When the Sony Playstation and Microsoft Xbox Live gaming networks went down over Christmas and were kept offline for several days afterwards, the hacker collective that calls themselves LizardSquad took responsibility for the DDoS attack.
It was, as they shared, a demonstration of what they can do and, effectively, good advertizing for their for-hire LizardStresser DoS service. The attack couldn’t and didn’t pass unnoticed by US law enforcement, which along with security researchers and ISPs is trying to find ways to minimize the danger to potential targets.
According to Brian Krebs and several researchers who collaborate with law enforcement in this investigation, the Lizard Stresser service is powered by a botnet mostly consisting of hacked and zombified Internet routers.
“The botnet is not made entirely of home routers; some of the infected hosts appear to be commercial routers at universities and companies, and there are undoubtedly other devices involved,” explained Krebs.

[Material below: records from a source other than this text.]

(* ===== verification/Node.v ===== *)
(** * The node's background tasks and its health ([src/src/lib.rs], [src/src/network/health.rs])

    The task that steers the market-data feed by Raft leadership, the periodic snapshot timer, and the
    health report. What they read of openraft's metrics is a record; the clock is an argument. *)

From stdpp Require Import gmap.
From S2P Require Import Prelude Fixed Order OrderBook MatchEvent StateMachine MarketMessage ShadowBook MarketData.

(** ** Openraft's metrics *)

(** The fields of [RaftMetrics] the node reads; a log id is its index, the membership its voters and its
    nodes with their addresses, by ascending id, and a follower's progress its matched index. *)
Record NodeMetrics : Type := mkMetrics {
  rm_running : bool;                              (* [running_state] is [Ok] *)
  rm_current_leader : option Z;
  rm_current_term : Z;
  rm_last_log_index : option Z;
  rm_last_applied : option Z;
  rm_snapshot : option Z;
  rm_purged : option Z;
  rm_local_committed : option Z;
  rm_cluster_committed : option Z;
  rm_voters : list Z;
  rm_nodes : list (Z * str);
  rm_replication : option (list (Z * option Z));  (* on the leader *)
}.

(** ** The market-data watch *)

Record WatchConfig : Type := mkWatchConfig {
  wc_node_id : Z;
  wc_depth_levels : Z;
  wc_leader_only : bool;
  wc_snapshot_every_ms : Z;
}.

(** The task's variables. *)
Record Watch : Type := mkWatch { wa_leader : bool; wa_started : bool }.

Definition Watch_new : Watch := mkWatch false false.

Section Watch.
Context `{RaftTypes}.
Variable cfg : WatchConfig.

(** [StateMachineStore::start_market_data_feed], under the state machine's lock: no entry is applied
    while it runs. *)
Definition start_market_data_feed (now_ms : Z) (inner : StateMachineStoreInner) (shared : Shared) : Shared :=
  set_leader (wc_leader_only cfg) true
    (push_snapshot (snapshot_from_inner now_ms (wc_depth_levels cfg) inner) shared).

(** A turn of the loop up to its [select]. *)
Definition watch_refresh (metrics : NodeMetrics) (now_ms : Z) (inner : StateMachineStoreInner)
    (w : Watch) (shared : Shared) : Watch * Shared :=
  let is_leader := bool_decide (rm_current_leader metrics = Some (wc_node_id cfg)) in
  let shared := set_epoch (rm_current_term metrics) (default 0 (rm_current_leader metrics)) shared in
  if negb (wc_leader_only cfg) then
    if negb (wa_started w) then (mkWatch (wa_leader w) true, start_market_data_feed now_ms inner shared)
    else (w, shared)
  else if negb (Bool.eqb is_leader (wa_leader w)) then
    let w := mkWatch is_leader (wa_started w) in
    if is_leader then (w, start_market_data_feed now_ms inner shared)
    else (w, set_leader (wc_leader_only cfg) false shared)
  else (w, shared).

Definition watch_publishing (w : Watch) : bool := if wc_leader_only cfg then wa_leader w else true.

(** What the [select] wakes up with: new metrics, the end of the metrics channel, or the reset timer. *)
Inductive WatchWake : Type := WakeChanged | WakeClosed | WakeReset (now_ms : Z) (inner : StateMachineStoreInner).

(** The [select]; [None] where its branch is disabled. The flag says whether the loop goes on. *)
Definition watch_select (wake : WatchWake) (w : Watch) (shared : Shared) : option (Shared * bool) :=
  match wake with
  | WakeChanged => Some (shared, true)
  | WakeClosed => Some (shared, false)
  | WakeReset now_ms inner =>
      if (0 <? wc_snapshot_every_ms cfg) && watch_publishing w
      then Some (start_market_data_feed now_ms inner shared, true) else None
  end.
End Watch.

(** ** The snapshot timer *)

Definition snapshot_is_due (last_applied snapshot : option Z) : bool :=
  match last_applied with Some applied => default 0 snapshot <? applied | None => false end.

Inductive TimerTurn : Type := TimerIdle | TimerRequested | TimerStopped.

(** A tick of the timer; [triggered] is what openraft answers the request with. *)
Definition timer_tick (metrics : NodeMetrics) (triggered : bool) : TimerTurn :=
  if negb (snapshot_is_due (rm_last_applied metrics) (rm_snapshot metrics)) then TimerIdle
  else if triggered then TimerRequested else TimerStopped.

(** ** Health *)

Inductive HealthError : Type := GrpcStopped | CoreStopped | WalUnavailable | StateMachineUnavailable.

Record LeadershipHealth : Type := mkLeadership {
  lh_is_leader : bool;
  lh_leader_id : option Z;
  lh_term : Z;
}.

Record HealthResponse : Type := mkHealth {
  hr_healthy : bool;
  hr_ready : bool;
  hr_recovered : bool;
  hr_node_id : Z;
  hr_grpc_listening : bool;
  hr_leadership : LeadershipHealth;
  hr_wal : option (option Z * option Z);    (* last and last purged log index *)
  hr_state_machine : option (option Z);     (* last applied *)
  hr_errors : list HealthError;
}.

(** What a node shares with its health report. *)
Record NodeHealth : Type := mkNodeHealth {
  nh_id : Z;
  nh_grpc_listening : bool;
  nh_recovered : bool;
  nh_state_is_leader : bool;                (* openraft's [ServerState] *)
  nh_wal : option (option Z * option Z);
  nh_state_machine : option (option Z);
}.

Definition collect_health (node : NodeHealth) (metrics : NodeMetrics) : HealthResponse :=
  let errors :=
    (if negb (nh_grpc_listening node) then [GrpcStopped] else [])
    ++ (if negb (rm_running metrics) then [CoreStopped] else [])
    ++ (match nh_wal node with None => [WalUnavailable] | Some _ => [] end)
    ++ (match nh_state_machine node with None => [StateMachineUnavailable] | Some _ => [] end) in
  let healthy := bool_decide (length errors = 0%nat) in
  mkHealth healthy (healthy && bool_decide (is_Some (rm_current_leader metrics)) && nh_recovered node)
    (nh_recovered node) (nh_id node) (nh_grpc_listening node)
    (mkLeadership (nh_state_is_leader node) (rm_current_leader metrics) (rm_current_term metrics))
    (nh_wal node) (nh_state_machine node) errors.

(** The listener's flag: a guard clears it however the server's task ends. *)
Definition mark_stopped (node : NodeHealth) : NodeHealth :=
  mkNodeHealth (nh_id node) false (nh_recovered node) (nh_state_is_leader node) (nh_wal node) (nh_state_machine node).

“The preponderance of routers represented in the botnet probably has to do with the way that the botnet spreads and scans for new potential hosts. But there is no reason the malware couldn’t spread to a wide range of devices powered by the Linux operating system, including desktop servers and Internet-connected cameras.”
The malware (a Linux backdoor) used by the hackers to infect these devices is a variant of one documented late last year by researchers of Russian AV outfit Dr. Web. Apart from turning compromised devices into attack zombies, it also scans the Internet for other routers that can be compromised by using default credentials.
Law enforcement officers and ISPs are currently concentrated on undermining the botnet’s strength by trying to get infected systems offline. In the meantime, the malware continues to spread, and there is seemingly no shortage of routers protected only by default usernames and passwords.
Hacking routers is becoming an increasingly common way to swell botnets’ size and effectiveness, and Krebs has some good advice on what to do to prevent your router from becoming a zombie in this botnet, and steps to take to harden the devices’ security defenses in general.